Spudlet · 16/12/2019 12:03

DS has a speech delay too. At the moment, all children are ‘boyeeees’ and all adults are ‘mans’.

It was rather awkward when two mature but very firmly female ladies came into the coffee shop, leading DS to announce loudly ‘A man! And... another man! Hello mans!’ but fortunately I don’t think they heard him ShockGrin

AnneTwackie · 16/12/2019 12:03

‘Mama, you cunt, I hide’

PlinkPlink · 16/12/2019 12:06

DS is 2.5.

He says:

'Fuck! Fucks!' = Trucks

'Fuckit, fuckit' = Chocolate

He jumps up and down and shouts it when we give him chocolate. Leads to some interesting looks whilst out and about.

Natsku · 16/12/2019 12:21

Christmas trees are definitely arseholes, dropping pine needles everywhere, so your child isn't wrong. Not sure you'll be able to train them out of the word by Christmas though so good luck with that.

Charlottejbt · 16/12/2019 12:21

Arsehole sounds a bit like parcel - could you put some wrapped presents under the tree and pretend he's saying "parcel"?
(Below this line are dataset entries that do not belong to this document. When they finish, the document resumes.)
(** [None] is the panic on a collector without common fields; [SetDefaults]
    gives every collector some. The hook that keeps the finalizers of the
    current object belongs to the reconciler. *)
Definition OtelCollector (collector : Collector) (otelConfig : Config) (additionalArgs : gmap string string)
    (tenants : list Tenant) (outputs : list OutputWithSecretData) (saName : string) : option OpenTelemetryCollector :=
  let spec := Collector_Spec collector in
  f ← CollectorSpec_OtelCommonFields spec;
  let f := if negb (DerefOrZero (CollectorSpec_DryRunMode spec))
    then add_env [node_name_env] (handleVolumes f tenants outputs) else f in
  let f := setOtelCommonFieldsDefaults f additionalArgs saName in
  memoryLimit ← CollectorSpec_GetMemoryLimit spec;
  let f := match memoryLimit with
    | Some v => add_env [mkEnvVar "GOMEMLIMIT" (quantity_text (goMemLimitValue v)) None] f
    | None => f
    end in
  let f := foldl (λ f o, add_env (auth_env (authSecretName (Collector_Name collector)) o) f) f outputs in
  Some (mkOtelCollector otelCollectorKind ("otelcollector-" +:+ Collector_Name collector)
    (CollectorSpec_ControlNamespace spec) "none" otelConfig "daemonset" f).

(** * RBAC *)
Record PolicyRule := mkPolicyRule {
  Rule_Verbs : list string; Rule_APIGroups : list string; Rule_Resources : list string }.
Record ServiceAccount := mkServiceAccount { SA_Name : string; SA_Namespace : string }.
Record ClusterRole := mkClusterRole { CR_Name : string; CR_Rules : list PolicyRule }.
Record ClusterRoleBinding := mkClusterRoleBinding {
  CRB_Name : string; CRB_SubjectName : string; CRB_SubjectNamespace : string; CRB_RoleName : string }.

(** The objects the controller owns *)
Inductive owned_object :=
| OwnedServiceAccount (o : ServiceAccount)
| OwnedClusterRole (o : ClusterRole)
| OwnedClusterRoleBinding (o : ClusterRoleBinding)
| OwnedSecret (o : Secret)
| OwnedCollector (o : OpenTelemetryCollector).

(** [ctrl.SetControllerReference] and the resource reconciler of the operator
    tools, neither of them in the repository *)
Class ResourceReconciler (W : Type) : Type := {
  SetControllerReference : Collector → owned_object → option error;
  ReconcileResource : owned_object → M W (option error)
}.

Definition service_account (collector : Collector) : ServiceAccount :=
  mkServiceAccount (Collector_Name collector +:+ "-sa") (CollectorSpec_ControlNamespace (Collector_Spec collector)).

Definition role_name (collector : Collector) : string := Collector_Name collector +:+ "-pod-association-reader".

Definition cluster_role_binding (collector : Collector) : ClusterRoleBinding :=
  mkClusterRoleBinding (Collector_Name collector +:+ "-crb") (Collector_Name collector +:+ "-sa")
    (CollectorSpec_ControlNamespace (Collector_Spec collector)) (role_name collector).

Definition cluster_role (collector : Collector) : ClusterRole :=
  mkClusterRole (role_name collector)
    [ mkPolicyRule ["get"; "watch"; "list"] [""] ["pods"; "namespaces"; "nodes"; "events"];
      mkPolicyRule ["get"; "watch"; "list"] ["apps"] ["replicasets"] ].
End Pod.

Section RBAC.
Context `{Platform} {W : Type} `{!ResourceReconciler W}.
Open Scope world_scope.

Definition reconcileServiceAccount (collector : Collector) : M W (result NamespacedName) :=
  let sa := service_account collector in
  match SetControllerReference collector (OwnedServiceAccount sa) with
  | Some e => ret (Err e)
  | None =>
      err <~ ReconcileResource (OwnedServiceAccount sa);
      ret match err with
          | Some e => Err e
          | None => Ok (mkNamespacedName (SA_Namespace sa) (SA_Name sa))
          end
  end.

(** [errors.Wrapf] of a nil error is nil. *)
Definition wrap_err (msg : string) (e : option error) : option error := ErrWrap msg <$> e.

Definition reconcileClusterRoleBinding (collector : Collector) : M W (option error) :=
  let o := OwnedClusterRoleBinding (cluster_role_binding collector) in
  match SetControllerReference collector o with
  | Some e => ret (Some (ErrWrap ("failed to set controller reference for cluster role binding for collector "
                            +:+ Collector_Name collector) e))
  | None => err <~ ReconcileResource o;
      ret (wrap_err ("failed to reconcile cluster role binding for collector " +:+ Collector_Name collector) err)
  end.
PosieParkerIsAHero · 16/12/2019 12:23

This thread really made me smile.

Little pirates. Hehe

Youvegotafriendinme · 16/12/2019 12:44

Op that really made me laugh!

@ AnneTwackie spat my tea all over my phone at the one Xmas Grin

melissasummerfield · 16/12/2019 12:59

Oh god op , I have had a crap morning and this has made me laugh outloud, sorry Grin

JohnnyMcGrathSaysFuckOff · 16/12/2019 12:59

Got to go and decorate my arsehole for Christmas

Grin forget vajazzle, in 2019 it's all about the decorated anus.

OP posts:
PlasticPatty · 16/12/2019 13:01

Arsehole?
Was she looking for a 'parcel' underneath it?